One-time bootstrap: convert the 26 candidates in INVESTIGATE-new-norwegian-public-sources.md into 26 GitHub Issues. Suggested issue body template:

**Source**: <source-id>  (e.g. nav-uforetrygd)
**Provider**: <provider-tag>
**Tier**: 1 / 2 / 3
**Reports unlocked / extended**: #5, #8 (per INVESTIGATE-reports-and-indicators)
**URL**: <upstream URL>
**Format / Auth / Licence**: <as captured in INVESTIGATE-new-norwegian-public-sources>
**Cadence**: <P1Y / P3M / P1M / etc.>
**Per-source quirks**: <any [Q*] notes from the backlog>

---
Open this issue with `gh issue create --label new-source --body @body.md`.
The agent runbook lives at [path]. The agent will assign itself, branch,
write code, run gates, open a PR with `Closes #<this>`, and stop.

A small one-off Python script can generate all 26 from the markdown source.

The worker: Cursor Background Agent (single instance)

Cursor BG Agents fit the workflow well: sandbox VM, full repo clone, GitHub-integrated PR flow, triggered on demand or on-schedule. Single instance — at any moment either zero or one agent is running. The Cursor $25/mo subscription is already paid and underused on the user's machine, so this is essentially free capacity.

Why not Claude Code Cloud as a second worker (initial design proposed both — collapsed in rev 2 per user direction): adding a second worker brings concurrent-pick coordination back into scope (sleep + re-check protocol, migration-number races, parallel INVESTIGATE-doc drift). The single-agent constraint deletes all of that. If throughput later becomes a bottleneck — at the projected 4–8 candidates per day per agent, the 26-candidate backlog clears in 3–6 calendar days, which doesn't seem to need parallelism — the Claude Code Cloud worker can join later by re-introducing the race-protected claim protocol from rev 1 of this doc.

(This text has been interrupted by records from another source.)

(* ===== verification/Dpos.v ===== *)
(** * The consensus engine ([src/consensus/dpos/dpos.go],
      [src/consensus/misc/forks.go], [GetConfirmedBlockNumber] of [api.go])

    Verification of headers and seals, the confirmed block, the preparation,
    finalisation and sealing of blocks, the slots of the clock and the counts of
    minted blocks.  The chain is the record [ChainReader], the clock an argument,
    the state database the one of [State], the key store the function [signFn]; the
    key-value database is a finite map, with a list that tells which writes fail.
    The ARC cache of recovered signers keeps what is put into it, where the one of the
    code drops entries when it is full: the theorems are about every cache whose entries
    were put there by [ecrecover], so about one that has dropped any of them too.

    [slot_deadline]: the slots around a time and who may mint.
    [verify_headers_chain]: exactly which batches pass.  [seal_verified]: an accepted
    seal is by the validator of the slot.  [confirmed_quorum] and [confirm_advances]:
    what stands behind the confirmed block, when it must advance, and what a failed
    write leaves.
    [sealed_accepted]: made blocks are accepted.  [mint_count_updated]: the counts of
    minted blocks.  [finalize_block]: the effect of [Finalize]. *)

From S2P Require Import Prelude Common TrieEncoding Trie TrieSpec TrieMap.
From S2P Require Import TrieCanon Rlp Sha3 TrieHash TrieMerkle TrieIter.
From S2P Require Import TrieIterSpec RlpRaw TrieBinding RlpStream Params DposContext.
From S2P Require Import Header EpochContext Transaction Block.
From S2P Require Import SecureTrie State StateSpec StateRoot.

(** ** Constants and errors *)

Definition extraVanity : nat := 32.
Definition extraSeal : nat := 65.
Definition frontierBlockReward : Z := 5 * 10 ^ 18.
Definition byzantiumBlockReward : Z := 3 * 10 ^ 18.
Definition confirmedBlockHead : list Z := ascii_bytes "confirmed-block-head".

Definition errUnknownBlock : dpos_error := EMsg "unknown block".
Definition errMissingVanity : dpos_error := EMsg "extra-data 32 byte vanity prefix missing".
Definition errMissingSignature : dpos_error := EMsg "extra-data 65 byte suffix signature missing".
Definition errInvalidMixDigest : dpos_error := EMsg "non-zero mix digest".
Definition errInvalidUncleHash : dpos_error := EMsg "non empty uncle hash".
Definition errInvalidDifficulty : dpos_error := EMsg "invalid difficulty".
Definition ErrInvalidTimestamp : dpos_error := EMsg "invalid timestamp".
Definition ErrWaitForPrevBlock : dpos_error := EMsg "wait for last block arrived".
Definition ErrMintFutureBlock : dpos_error := EMsg "mint the future block".
Definition ErrMismatchSignerAndValidator : dpos_error := EMsg "mismatch block signer and validator".
Definition ErrInvalidBlockValidator : dpos_error := EMsg "invalid block validator".
Definition ErrNilBlockHeader : dpos_error := EMsg "nil block header returned".
Definition ErrFutureBlock : dpos_error := EMsg "block in the future".
Definition ErrUnknownAncestor : dpos_error := EMsg "unknown ancestor".

(** The part of [consensus.ChainReader] the engine reads. *)
Record ChainReader := mkChain {
  Config : ChainConfig;
  CurrentHeader : option Header;
  GetHeader : list Z -> Z -> option Header;
  GetHeaderByNumber : Z -> option Header;
  GetHeaderByHash : list Z -> option Header
}.

(** ** Slots *)

(** [PrevSlot] and [NextSlot]; the interval is a [uint64] read as an [int64]. *)
Definition PrevSlot {E} (now blockInterval : Z) : outcome E Z :=
  let b := i64 blockInterval in
  if bool_decide (b = 0) then Panic else Ok (i64 (i64 (Z.quot (i64 (now - 1)) b) * b)).

Definition NextSlot {E} (now blockInterval : Z) : outcome E Z :=
  let b := i64 blockInterval in
  if bool_decide (b = 0) then Panic else Ok (i64 (i64 (Z.quot (i64 (i64 (now + b) - 1)) b) * b)).

(** [Dpos.checkDeadline]: [last] is the time of the last block. *)
Definition checkDeadline (last now blockInterval : Z) : outcome dpos_error unit :=
  prevSlot ← PrevSlot now blockInterval;
  nextSlot ← NextSlot now blockInterval;
  if bool_decide (nextSlot <= big_Int64 last) then Err ErrMintFutureBlock
  else if bool_decide (big_Int64 last = prevSlot) || bool_decide (i64 (nextSlot - now) <= 1) then Ok tt
  else Err ErrWaitForPrevBlock.

Section engine.
Context `{Keccak, Ecdsa, Rand} (dbnode : list Z -> Z -> option node).

(** ** Headers *)

(** [misc.VerifyForkHashes] *)
Definition VerifyForkHashes (config : ChainConfig) (header : Header) (uncle : bool) : outcome dpos_error unit :=
  if uncle then Ok tt
  else
    match EIP150Block config with
    | None => Ok tt
    | Some n =>
        number ← or_panic (Number header);
        if bool_decide (n = number) && bool_decide (EIP150Hash config <> emptyHash)
           && bool_decide (EIP150Hash config <> Header_Hash header)
        then Err (EMsg "homestead gas reprice fork") else Ok tt
    end.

The runbook: one markdown file the agent reads

Lives at website/docs/ai-developer/AGENT-onboard-source.md (loaded into the agent's context at session start) and at .cursor/rules/onboard-source.mdc for Cursor-specific config. Both reference each other so the source of truth doesn't fork. Contents:

  1. Claim protocol (above).
  2. Workflow steps: pointer to contributors/ingest-modules.md + clarifications:
    • Migration number = MAX(existing migration numbers) + 1 at branch time.
    • Source ID prefix matches the provider's tag (bufdir-…, nav-…).
    • Author the dimensions: block by reading the upstream's /query endpoint and walking each dimension.
  3. Quality gates the agent must pass:
    • npm run typecheck clean
    • npm test passes
    • npm run sources:fill-manifest-todos is a no-op on second run (idempotency)
    • cd atlas-data/dbt && uv run python scripts/build_sources_seed.py --readme validates and emits cleanly
    • uv run dbt parse (no DB needed) succeeds
    • All TODO markers are resolved in the manifest
  4. PR template — title Add <source-id> — <one-line>; body sections: What landed, Cell budget, Filters chosen + why, Live-test commands the human runs (migrate + ingest + dbt seed), Known TODOs left.
  5. Escalation: if any of {auth-walled API, opaque upstream slug, dimension fingerprint mismatches multiple tables, typecheck error after 3 attempts}: open the PR as draft, label it needs-human, comment on the issue with the blocking question, and stop. The human triages.
  6. What NOT to touch: never write to the database, never run npm run migrate, never run npm run ingest:*, never git push --force, never close issues directly (the merging human's Closes #N does that).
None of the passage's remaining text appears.